▶ What you will do
Would you output the entries below only from the line containing "Definition set_flow (c" through the line containing "Definition count_empty (c", exactly as they stand and with both ends included?

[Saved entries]
(** *** Flushing *)

(** The frame a flush works on, if any. *)
Inductive flush_take := FlushNothing | FlushResume | FlushFrame (f : F).

(** The fields of [Client] of the bitmap path. *)
Record BitmapClient := MkBitmap {
  queue : Queue;
  classic : ClassicState;
  converter_frame : bytes;
  gfx_uses_progressive : bool;
  bitmap_uses_rfx : bool;
  has_nsc : bool;
  flow : FrameFlow;
  bitmap_last_send_started_at : Z;
  bitmap_flushes : Z;
  bitmap_empty_flushes : Z;
  converted_frames : Z;
  bitmap_frames : Z;
  client_stopping : bool;
  next_frame_id : Z }.

Definition set_queue (c : BitmapClient) (q : Queue) : BitmapClient :=
  MkBitmap q (classic c) (converter_frame c) (gfx_uses_progressive c) (bitmap_uses_rfx c) (has_nsc c)
    (flow c) (bitmap_last_send_started_at c) (bitmap_flushes c) (bitmap_empty_flushes c)
    (converted_frames c) (bitmap_frames c) (client_stopping c) (next_frame_id c).
Definition set_classic (c : BitmapClient) (s : ClassicState) : BitmapClient :=
  MkBitmap (queue c) s (converter_frame c) (gfx_uses_progressive c) (bitmap_uses_rfx c) (has_nsc c)
    (flow c) (bitmap_last_send_started_at c) (bitmap_flushes c) (bitmap_empty_flushes c)
    (converted_frames c) (bitmap_frames c) (client_stopping c) (next_frame_id c).
Definition set_flow (c : BitmapClient) (f : FrameFlow) : BitmapClient :=
  MkBitmap (queue c) (classic c) (converter_frame c) (gfx_uses_progressive c) (bitmap_uses_rfx c)
    (has_nsc c) f (bitmap_last_send_started_at c) (bitmap_flushes c) (bitmap_empty_flushes c)
    (converted_frames c) (bitmap_frames c) (client_stopping c) (next_frame_id c).
Definition set_sent_at (c : BitmapClient) (now : Z) : BitmapClient :=
  MkBitmap (queue c) (classic c) (converter_frame c) (gfx_uses_progressive c) (bitmap_uses_rfx c)
    (has_nsc c) (flow c) now (bitmap_flushes c) (bitmap_empty_flushes c)
    (converted_frames c) (bitmap_frames c) (client_stopping c) (next_frame_id c).
Definition count_flush (c : BitmapClient) : BitmapClient :=
  MkBitmap (queue c) (classic c) (converter_frame c) (gfx_uses_progressive c) (bitmap_uses_rfx c)
    (has_nsc c) (flow c) (bitmap_last_send_started_at c) (u32 (bitmap_flushes c + 1))
    (bitmap_empty_flushes c) (converted_frames c) (bitmap_frames c) (client_stopping c) (next_frame_id c).
Definition count_empty (c : BitmapClient) : BitmapClient :=
  MkBitmap (queue c) (classic c) (converter_frame c) (gfx_uses_progressive c) (bitmap_uses_rfx c)
    (has_nsc c) (flow c) (bitmap_last_send_started_at c) (bitmap_flushes c)
    (u32 (bitmap_empty_flushes c + 1)) (converted_frames c) (bitmap_frames c) (client_stopping c) (next_frame_id c).
Definition set_converted (c : BitmapClient) (b : bytes) : BitmapClient :=
  MkBitmap (queue c) (classic c) b (gfx_uses_progressive c) (bitmap_uses_rfx c)
    (has_nsc c) (flow c) (bitmap_last_send_started_at c) (bitmap_flushes c) (bitmap_empty_flushes c)
    (u32 (converted_frames c + 1)) (bitmap_frames c) (client_stopping c) (next_frame_id c).
Definition count_frame (c : BitmapClient) : BitmapClient :=
  MkBitmap (queue c) (classic c) (converter_frame c) (gfx_uses_progressive c) (bitmap_uses_rfx c)
    (has_nsc c) (flow c) (bitmap_last_send_started_at c) (bitmap_flushes c) (bitmap_empty_flushes c)
    (converted_frames c) (u32 (bitmap_frames c + 1)) (client_stopping c) (next_frame_id c).
Definition stop_bitmap (c : BitmapClient) : BitmapClient :=
  MkBitmap (queue c) (classic c) (converter_frame c) (gfx_uses_progressive c) (bitmap_uses_rfx c)
    (has_nsc c) (flow c) (bitmap_last_send_started_at c) (bitmap_flushes c) (bitmap_empty_flushes c)
    (converted_frames c) (bitmap_frames c) true (next_frame_id c).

▶ Answer to the problem
Definition set_flow (c : BitmapClient) (f : FrameFlow) : BitmapClient :=
  MkBitmap (queue c) (classic c) (converter_frame c) (gfx_uses_progressive c) (bitmap_uses_rfx c)
    (has_nsc c) f (bitmap_last_send_started_at c) (bitmap_flushes c) (bitmap_empty_flushes c)
    (converted_frames c) (bitmap_frames c) (client_stopping c) (next_frame_id c).
Definition set_sent_at (c : BitmapClient) (now : Z) : BitmapClient :=
  MkBitmap (queue c) (classic c) (converter_frame c) (gfx_uses_progressive c) (bitmap_uses_rfx c)
    (has_nsc c) (flow c) now (bitmap_flushes c) (bitmap_empty_flushes c)
    (converted_frames c) (bitmap_frames c) (client_stopping c) (next_frame_id c).
Definition count_flush (c : BitmapClient) : BitmapClient :=
  MkBitmap (queue c) (classic c) (converter_frame c) (gfx_uses_progressive c) (bitmap_uses_rfx c)
    (has_nsc c) (flow c) (bitmap_last_send_started_at c) (u32 (bitmap_flushes c + 1))
    (bitmap_empty_flushes c) (converted_frames c) (bitmap_frames c) (client_stopping c) (next_frame_id c).
Definition count_empty (c : BitmapClient) : BitmapClient :=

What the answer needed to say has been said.